# Exercise
In the entries below, find the line with "keys of 16, 24" and the line with "(encryptionCipher : string) (encryptionKey". Reproduce those two lines and every line between them exactly, and nothing more.

# Source data
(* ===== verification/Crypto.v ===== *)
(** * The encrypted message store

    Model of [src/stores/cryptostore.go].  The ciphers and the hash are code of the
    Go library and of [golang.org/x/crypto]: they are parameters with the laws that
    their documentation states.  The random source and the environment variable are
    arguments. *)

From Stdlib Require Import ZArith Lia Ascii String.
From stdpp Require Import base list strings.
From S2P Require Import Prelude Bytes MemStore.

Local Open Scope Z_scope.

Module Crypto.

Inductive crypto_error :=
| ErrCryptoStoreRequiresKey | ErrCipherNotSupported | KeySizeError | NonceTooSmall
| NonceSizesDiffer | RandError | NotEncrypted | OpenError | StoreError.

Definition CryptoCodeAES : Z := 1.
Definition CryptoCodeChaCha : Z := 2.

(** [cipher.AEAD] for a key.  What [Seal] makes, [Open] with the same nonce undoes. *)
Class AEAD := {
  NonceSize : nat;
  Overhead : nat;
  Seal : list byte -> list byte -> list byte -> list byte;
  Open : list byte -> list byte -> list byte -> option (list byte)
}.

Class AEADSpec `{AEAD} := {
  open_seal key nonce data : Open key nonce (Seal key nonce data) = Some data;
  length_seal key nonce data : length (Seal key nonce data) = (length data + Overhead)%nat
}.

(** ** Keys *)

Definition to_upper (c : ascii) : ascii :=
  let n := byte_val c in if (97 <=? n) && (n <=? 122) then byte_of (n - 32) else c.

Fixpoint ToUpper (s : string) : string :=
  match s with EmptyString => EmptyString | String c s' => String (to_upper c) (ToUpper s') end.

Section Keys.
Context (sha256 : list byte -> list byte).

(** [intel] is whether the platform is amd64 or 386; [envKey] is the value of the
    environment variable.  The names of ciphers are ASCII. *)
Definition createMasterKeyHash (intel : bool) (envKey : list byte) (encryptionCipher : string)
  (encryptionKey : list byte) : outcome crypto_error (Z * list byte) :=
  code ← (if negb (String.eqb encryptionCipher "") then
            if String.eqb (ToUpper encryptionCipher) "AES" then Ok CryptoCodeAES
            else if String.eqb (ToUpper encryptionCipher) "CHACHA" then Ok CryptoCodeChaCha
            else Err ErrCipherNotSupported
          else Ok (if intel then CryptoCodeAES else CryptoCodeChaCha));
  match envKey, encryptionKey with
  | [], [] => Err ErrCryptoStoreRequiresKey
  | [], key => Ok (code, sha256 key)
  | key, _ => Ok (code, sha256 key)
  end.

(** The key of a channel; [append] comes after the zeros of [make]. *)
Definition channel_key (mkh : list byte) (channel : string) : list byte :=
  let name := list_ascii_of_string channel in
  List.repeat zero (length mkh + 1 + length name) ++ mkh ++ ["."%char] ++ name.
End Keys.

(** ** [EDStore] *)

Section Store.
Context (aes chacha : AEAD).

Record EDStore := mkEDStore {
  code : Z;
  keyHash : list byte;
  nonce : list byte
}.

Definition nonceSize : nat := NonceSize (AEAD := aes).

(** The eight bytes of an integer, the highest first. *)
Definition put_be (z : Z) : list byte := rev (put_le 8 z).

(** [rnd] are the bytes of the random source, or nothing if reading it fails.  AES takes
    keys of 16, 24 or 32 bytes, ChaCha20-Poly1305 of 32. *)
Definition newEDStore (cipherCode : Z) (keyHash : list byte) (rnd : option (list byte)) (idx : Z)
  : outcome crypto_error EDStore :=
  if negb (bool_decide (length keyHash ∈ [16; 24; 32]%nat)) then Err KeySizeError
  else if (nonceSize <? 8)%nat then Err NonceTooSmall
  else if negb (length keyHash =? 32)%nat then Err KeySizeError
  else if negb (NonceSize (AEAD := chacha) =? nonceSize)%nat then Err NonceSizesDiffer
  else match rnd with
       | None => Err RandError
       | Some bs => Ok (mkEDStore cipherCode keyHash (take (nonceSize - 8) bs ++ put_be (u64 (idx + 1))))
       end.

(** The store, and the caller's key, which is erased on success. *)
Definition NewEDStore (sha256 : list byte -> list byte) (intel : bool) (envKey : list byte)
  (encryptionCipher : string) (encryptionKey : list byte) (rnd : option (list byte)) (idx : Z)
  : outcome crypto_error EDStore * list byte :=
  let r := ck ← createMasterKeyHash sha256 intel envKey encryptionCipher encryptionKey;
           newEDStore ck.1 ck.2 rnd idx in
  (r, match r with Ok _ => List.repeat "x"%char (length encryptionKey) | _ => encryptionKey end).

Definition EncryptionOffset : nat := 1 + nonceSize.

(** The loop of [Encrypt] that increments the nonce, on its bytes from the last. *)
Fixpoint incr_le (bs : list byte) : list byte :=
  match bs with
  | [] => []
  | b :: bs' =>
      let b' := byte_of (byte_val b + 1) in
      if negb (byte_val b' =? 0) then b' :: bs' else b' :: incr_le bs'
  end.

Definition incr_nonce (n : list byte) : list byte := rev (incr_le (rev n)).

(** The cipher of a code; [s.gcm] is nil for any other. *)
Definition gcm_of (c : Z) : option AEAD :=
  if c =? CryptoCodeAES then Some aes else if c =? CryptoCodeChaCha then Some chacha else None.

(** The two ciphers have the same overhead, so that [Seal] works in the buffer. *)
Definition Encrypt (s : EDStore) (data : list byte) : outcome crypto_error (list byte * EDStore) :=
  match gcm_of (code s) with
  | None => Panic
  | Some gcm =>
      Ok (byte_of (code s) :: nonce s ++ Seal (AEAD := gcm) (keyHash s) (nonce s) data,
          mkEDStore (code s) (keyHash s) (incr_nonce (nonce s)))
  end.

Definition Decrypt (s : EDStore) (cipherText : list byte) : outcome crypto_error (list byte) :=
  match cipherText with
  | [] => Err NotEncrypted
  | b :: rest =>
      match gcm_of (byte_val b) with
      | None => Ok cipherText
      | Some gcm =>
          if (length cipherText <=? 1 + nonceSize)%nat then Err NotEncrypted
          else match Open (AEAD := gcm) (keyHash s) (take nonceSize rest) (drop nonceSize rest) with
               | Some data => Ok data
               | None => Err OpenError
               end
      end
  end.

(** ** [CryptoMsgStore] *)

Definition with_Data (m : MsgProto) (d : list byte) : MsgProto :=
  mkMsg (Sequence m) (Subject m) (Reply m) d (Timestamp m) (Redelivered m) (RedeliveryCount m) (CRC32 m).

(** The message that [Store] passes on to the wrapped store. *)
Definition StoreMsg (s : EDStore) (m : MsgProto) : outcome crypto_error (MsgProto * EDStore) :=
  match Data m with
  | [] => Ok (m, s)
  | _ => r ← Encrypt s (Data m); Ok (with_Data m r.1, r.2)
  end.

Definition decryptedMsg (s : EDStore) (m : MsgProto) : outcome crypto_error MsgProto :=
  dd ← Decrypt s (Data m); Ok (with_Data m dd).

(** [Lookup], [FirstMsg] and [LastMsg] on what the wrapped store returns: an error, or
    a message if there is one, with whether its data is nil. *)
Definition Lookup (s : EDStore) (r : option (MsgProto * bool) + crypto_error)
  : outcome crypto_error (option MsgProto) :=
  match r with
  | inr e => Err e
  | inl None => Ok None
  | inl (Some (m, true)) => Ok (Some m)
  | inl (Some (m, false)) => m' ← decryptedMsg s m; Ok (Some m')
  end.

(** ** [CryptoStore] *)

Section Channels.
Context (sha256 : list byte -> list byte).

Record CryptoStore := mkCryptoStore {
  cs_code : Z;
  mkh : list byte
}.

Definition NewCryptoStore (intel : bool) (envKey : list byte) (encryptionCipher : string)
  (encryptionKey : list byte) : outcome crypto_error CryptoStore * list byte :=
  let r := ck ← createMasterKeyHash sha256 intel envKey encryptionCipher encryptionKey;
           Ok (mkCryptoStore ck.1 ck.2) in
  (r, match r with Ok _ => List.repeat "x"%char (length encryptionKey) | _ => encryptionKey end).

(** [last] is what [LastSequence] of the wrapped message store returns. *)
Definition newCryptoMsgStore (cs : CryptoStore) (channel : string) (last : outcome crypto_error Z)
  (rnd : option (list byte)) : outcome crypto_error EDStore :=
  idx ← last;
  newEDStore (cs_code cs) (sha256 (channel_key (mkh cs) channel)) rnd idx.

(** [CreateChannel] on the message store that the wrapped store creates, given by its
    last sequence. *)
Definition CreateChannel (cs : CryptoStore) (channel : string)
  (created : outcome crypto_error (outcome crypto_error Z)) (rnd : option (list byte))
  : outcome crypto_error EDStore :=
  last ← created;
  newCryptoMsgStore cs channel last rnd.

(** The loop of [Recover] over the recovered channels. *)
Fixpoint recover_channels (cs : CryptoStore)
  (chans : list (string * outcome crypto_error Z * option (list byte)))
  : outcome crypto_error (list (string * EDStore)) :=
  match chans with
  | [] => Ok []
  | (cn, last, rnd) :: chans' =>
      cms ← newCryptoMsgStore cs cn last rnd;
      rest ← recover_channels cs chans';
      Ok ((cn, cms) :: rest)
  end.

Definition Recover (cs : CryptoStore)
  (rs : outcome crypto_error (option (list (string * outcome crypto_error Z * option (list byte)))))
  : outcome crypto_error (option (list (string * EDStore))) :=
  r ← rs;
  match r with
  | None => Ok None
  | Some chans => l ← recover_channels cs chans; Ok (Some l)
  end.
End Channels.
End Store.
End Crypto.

# Solution for this task
    keys of 16, 24 or 32 bytes, ChaCha20-Poly1305 of 32. *)
Definition newEDStore (cipherCode : Z) (keyHash : list byte) (rnd : option (list byte)) (idx : Z)
  : outcome crypto_error EDStore :=
  if negb (bool_decide (length keyHash ∈ [16; 24; 32]%nat)) then Err KeySizeError
  else if (nonceSize <? 8)%nat then Err NonceTooSmall
  else if negb (length keyHash =? 32)%nat then Err KeySizeError
  else if negb (NonceSize (AEAD := chacha) =? nonceSize)%nat then Err NonceSizesDiffer
  else match rnd with
       | None => Err RandError
       | Some bs => Ok (mkEDStore cipherCode keyHash (take (nonceSize - 8) bs ++ put_be (u64 (idx + 1))))
       end.

(** The store, and the caller's key, which is erased on success. *)
Definition NewEDStore (sha256 : list byte -> list byte) (intel : bool) (envKey : list byte)
  (encryptionCipher : string) (encryptionKey : list byte) (rnd : option (list byte)) (idx : Z)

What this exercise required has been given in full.